(** * Syntax classification of the Emmet plugin for CodeMirror 6

    A shallow embedding of [src/lib/syntax.ts]: the syntax tables, the
    lookup predicates, [syntaxInfo], [enabledForSyntax] and the functions
    deriving an abbreviation context from a resolved editor context,
    followed by the properties the specification states about them. *)

From Stdlib Require Import String Ascii List ZArith Bool Lia Sorted.
Import ListNotations.
Open Scope string_scope.
Open Scope list_scope.

(** ** JavaScript values and built-ins used by the module *)

Module JS.

(** An optional string argument ([syntax?: string]): [None] is
    [undefined]. *)
Definition value := option string.

(** Truthiness of a string-or-undefined value: [undefined] and the empty
    string are falsy, every other string is truthy. *)
Definition truthy (v : value) : bool :=
  match v with
  | Some s => negb (s =? "")
  | None => false
  end.

(** Truthiness of an object-or-undefined value: an object is truthy. *)
Definition isObject {A : Type} (v : option A) : bool :=
  match v with
  | Some _ => true
  | None => false
  end.

(** [Array.prototype.includes] on an array of strings. *)
Fixpoint includes (arr : list string) (x : string) : bool :=
  match arr with
  | [] => false
  | y :: rest => (y =? x) || includes rest x
  end.

(** [arr.includes(v)] where [v] may be [undefined]: an array of strings
    holds no [undefined]. *)
Definition includesValue (arr : list string) (v : value) : bool :=
  match v with
  | Some s => includes arr s
  | None => false
  end.

(** A value inside a template literal: [undefined] prints as the word. *)
Definition template (v : value) : string :=
  match v with
  | Some s => s
  | None => "undefined"
  end.

(** An index argument of [String.prototype.slice], made relative to a
    string of length [len]: negative indices count from the end. *)
Definition relativeIndex (len i : Z) : Z :=
  if (i <? 0)%Z then Z.max (len + i) 0 else Z.min i len.

(** [String.prototype.slice(start, end)]. *)
Definition slice (s : string) (start stop : Z) : string :=
  let len := Z.of_nat (String.length s) in
  let from := relativeIndex len start in
  let to := relativeIndex len stop in
  substring (Z.to_nat from) (Z.to_nat (Z.max (to - from) 0)) s.

End JS.

(** ** Syntax tables (lines 13-18) *)

Definition xmlSyntaxes : list string := ["xml"; "xsl"; "jsx"].
Definition htmlSyntaxes : list string := ["html"; "htmlmixed"; "vue"].
Definition cssSyntaxes : list string := ["css"; "scss"; "less"].
Definition jsxSyntaxes : list string := ["jsx"; "tsx"].
Definition markupSyntaxes : list string :=
  ["haml"; "jade"; "pug"; "slim"] ++ htmlSyntaxes ++ xmlSyntaxes ++ jsxSyntaxes.
Definition stylesheetSyntaxes : list string :=
  ["sass"; "sss"; "stylus"; "postcss"] ++ cssSyntaxes.

(** The abbreviation type of Emmet: ['markup' | 'stylesheet']. *)
Inductive SyntaxType : Type :=
  | markup
  | stylesheet.

(** The string a [SyntaxType] is at run time. *)
Definition syntaxTypeName (t : SyntaxType) : string :=
  match t with
  | markup => "markup"
  | stylesheet => "stylesheet"
  end.

(** ** Lookup predicates (lines 103-145) *)

Definition getSyntaxType (syntax : JS.value) : SyntaxType :=
  match syntax with
  | Some s =>
      if JS.truthy syntax && JS.includes stylesheetSyntaxes s
      then stylesheet else markup
  | None => markup
  end.

Definition isXML (syntax : JS.value) : bool :=
  match syntax with
  | Some s => if JS.truthy syntax then JS.includes xmlSyntaxes s else false
  | None => false
  end.

Definition isHTML (syntax : JS.value) : bool :=
  match syntax with
  | Some s =>
      if JS.truthy syntax
      then JS.includes htmlSyntaxes s || isXML syntax
      else false
  | None => false
  end.

(** The parameter is declared [string], the guard also covers a caller
    passing [undefined]. *)
Definition isSupported (syntax : JS.value) : bool :=
  match syntax with
  | Some s =>
      if JS.truthy syntax
      then JS.includes markupSyntaxes s || JS.includes stylesheetSyntaxes s
      else false
  | None => false
  end.

Definition isCSS (syntax : JS.value) : bool :=
  match syntax with
  | Some s => if JS.truthy syntax then JS.includes cssSyntaxes s else false
  | None => false
  end.

Definition isJSX (syntax : JS.value) : bool :=
  match syntax with
  | Some s => if JS.truthy syntax then JS.includes jsxSyntaxes s else false
  | None => false
  end.

(** ** Data model (lines 20-53 and the types the module imports) *)

(** One enclosing tag or selector: [{ name, range: [start, end] }]. *)
Record AncestorNode : Type := mkAncestorNode {
  an_name : string;
  an_range : Z * Z
}.

Inductive TokenType : Type :=
  | Selector
  | PropertyName
  | PropertyValue
  | BlockEnd.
◆ ◆ ◆ ◆ ◆ ◆ ◆
- WHAT THIS TASK INVOLVES: Filter the entries and keep only the lines holding "abbreviation".

- EXERCISE RESPONSE:
    deriving an abbreviation context from a resolved editor context,
(** The abbreviation type of Emmet: ['markup' | 'stylesheet']. *)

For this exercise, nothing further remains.